Many legal ethics issues are interesting to lawyers and non-lawyers alike. There’s the “buried bodies case”, where two lawyers’ commitment to maintaining client confidentiality (in horrifying circumstances) destroyed their practices, sparked harassment and death threats, and caused them to be criminally charged. There’s the lawyer who gossiped with his spouse about his clients’ affairs, only for the spouse to report the lawyer to the Law Society for breaching confidentiality when their marriage broke down. My students are always engaged when we have in-class debates about the good character requirement, or the (lack of) regulation of lawyer-client sex.

This column, on the other hand, is about an issue that is uninteresting to lawyers and non-lawyers alike: financial recordkeeping.

Bear with me.

Our professional obligation to maintain complete and up-to-date financial records is decidedly unsexy. But if you have a trust account, it is incredibly important.

This is for two reasons: one is in the public interest, and the second is in a lawyer’s self-interest.

Reason #1 you should care about your books and records: Honouring public trust

Practising law is a privilege. A licence to practise gives lawyers significant power—including the ability to be implicitly trusted to hold substantial sums of others’ money and to disburse it when asked, to whom we are directed.

There likely are not many strangers you would trust to hang on to your life savings for a little while. But this is precisely what real estate lawyers (among others) effectively ask their clients to do, and what their clients agree to do—because the clients trust that the lawyer will honour their professional responsibility to safeguard the funds and return or disburse them as and when required.

“Illegal disbursements” from trust accounts, that is, the use of funds in trust for personal expenses (and sometimes lavish luxuries) have been in the news a fair bit lately. (This is the closest to salacious a discussion about maintaining proper financial records is going to get.)

But this sort of deliberate dishonesty—theft of client funds by those who were entrusted to keep them safe—is thankfully relatively rare.

It is much more common to see irregularities in a trust account because of an honest mistake, or because a third party sought to use a lawyer’s trust account to perpetrate a fraud (without the lawyer’s knowledge).

To clients, however, the reason for irregularities in a trust account probably doesn’t matter—what matters is that their money is present and accounted for.

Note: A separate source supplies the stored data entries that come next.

(** * gominion: configuration model, gRPC broker client and NX-OS sink module

    A shallow embedding of

    - [api/config.go]        : [MinionListener], [MinionConfig], [GetParser],
                               [GetListener], [IsValid];
    - the gRPC broker client : [GrpcClient] with [Send], [initSinkStream],
                               [initRPCStream], [sendMinionHeaders],
                               [processRequest], [sendResponse];
    - [sink/nxos-grpc.go]    : [NxosGrpcModule.Start], [Stop], [MdtDialout];
    - the root command       : [rootHandler], [initConfig];
    - the gRPC client again  : [Start], [Stop], [getTransportCredentials].

    Go strings are byte strings and are modelled by [string]; Go [int] by [Z];
    a Go pointer or interface value that may be [nil] by [option]; an [error]
    by [option error] with [None] for [nil]. *)

From Stdlib Require Import ZArith String Ascii List Bool Lia.
From stdpp Require Import base option list gmap strings pretty.
Import ListNotations.

Local Open Scope Z_scope.

(* ===================================================================== *)
(** * Package [strings] (the parts used by the sources)                   *)
(* ===================================================================== *)

Module strings.

(** [strings.Split(s, sep)] for a one-byte separator: the pieces of [s]
    between consecutive occurrences of [sep]; one piece more than there are
    separators, so the result is never empty ([Split("", ".")] is [[""]]). *)
Fixpoint Split (s : string) (sep : ascii) : list string :=
  match s with
  | EmptyString => [EmptyString]
  | String c rest =>
      if Ascii.eqb c sep then EmptyString :: Split rest sep
      else match Split rest sep with
           | [] => [String c EmptyString]
           | piece :: pieces => String c piece :: pieces
           end
  end.

(** [s] has no byte equal to [c]. *)
Fixpoint lacks (c : ascii) (s : string) : bool :=
  match s with
  | EmptyString => true
  | String d rest => negb (Ascii.eqb d c) && lacks c rest
  end.

End strings.

(* ===================================================================== *)
(** * Package [api]: configuration                                        *)
(* ===================================================================== *)

Module api.

(** [type MinionListener struct] *)
Record MinionListener := mkListener {
  Name   : string;
  Parser : string;
  Port   : Z;
}.

Definition dot : ascii := "."%char.

(** [func (listener *MinionListener) GetParser() string].
    [sections[len(sections)-1]] is the last element; [Split] never returns
    an empty slice (lemma [Split_nonempty]), so the default of [last] is
    never taken. *)
Definition GetParser (listener : MinionListener) : string :=
  if String.eqb (Parser listener) "" then ""
  else
    let sections := strings.Split (Parser listener) dot in
    List.last sections "".

(** [type MinionConfig struct] *)
Record MinionConfig := mkConfig {
  ID               : string;
  Location         : string;
  BrokerURL        : string;
  BrokerType       : string;
  BrokerProperties : gmap string string;
  TrapPort         : Z;
  SyslogPort       : Z;
  NxosGrpcPort     : Z;
  Listeners        : list MinionListener;
}.

(** [func (cfg *MinionConfig) GetListener(name string) *MinionListener]:
    the first listener of that name, [nil] when there is none. *)
Fixpoint find_listener (p : MinionListener -> bool) (ls : list MinionListener)
  : option MinionListener :=
  match ls with
  | [] => None
  | listener :: rest => if p listener then Some listener else find_listener p rest
  end.

Definition GetListener (cfg : MinionConfig) (name : string) : option MinionListener :=
  find_listener (fun listener => String.eqb (Name listener) name) (Listeners cfg).

(** [func (cfg *MinionConfig) IsValid() error]; [None] is [nil]. *)
Definition IsValid (cfg : MinionConfig) : option string :=
  if String.eqb (ID cfg) "" then Some "Minion ID required"
  else if String.eqb (Location cfg) "" then Some "Location required"
  else if String.eqb (BrokerURL cfg) "" then Some "Broker URL required"
  else None.

End api.

(* ===================================================================== *)
(** * Package [api]: the parts whose bodies are not among the sources     *)
(* ===================================================================== *)

Module api_ext.
Import api.

(** Modelled from the spec: [MinionListener.Is] is used by the test
    ([netflow.Is("Netflow5UdpParser")]) but its body is missing.  Section 8,
    listener dispatch: a listener matches a parser name on the final dotted
    segment of its configured parser. *)
Definition Is (listener : MinionListener) (parser : string) : bool :=
  String.eqb (GetParser listener) parser.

Maintaining your books and records as per Law Society requirements is the way to ensure this.

In Ontario, this involves[1] keeping detailed records of all trust account transactions (including the amount, date, payment method, payor/payee, purpose of funds, and the client to whom the transaction relates); keeping a ledger of trust funds for each client; and doing a monthly reconciliation confirming that the balance in trust as per your client ledgers (assembled together as a detailed listing of the amount in trust for each client) is equal to the balance in trust according to your bank statement.

The monthly trust comparison is crucial, because mistakes happen. Indeed, the following have all happened to me personally:

  • Inadvertently reimbursing business expenses charged to a personal credit card from the trust account instead of the general account (pro tip: make sure your trust cheques and general cheques look different and are clearly labelled—and consider keeping trust cheques in a different part of your office than the general cheques to minimize the chances of a mix-up).
  • The bank withdraws service fees from the trust account, despite specific instructions that all fees should be taken from general (this has happened to a number of my clients as well).
  • Recording that a bill has been paid from trust, but forgetting to actually move the funds from trust to general.
  • Typos in data entry, so the wrong amount is withdrawn from trust or recorded as having been withdrawn from trust.

If you are keeping up with your monthly reconciliations, these errors are easily caught and can be rectified promptly, so you can be confident that all your clients’ money is accounted for. (As per LSO By-Laws, this should be done by the 25th of the following month.)

But the more time that passes between an error occurring and being discovered, the harder it is to identify what went wrong and how to fix it. And, in the meantime, you risk being in breach of your duty to maintain sufficient funds to honour all trust obligations.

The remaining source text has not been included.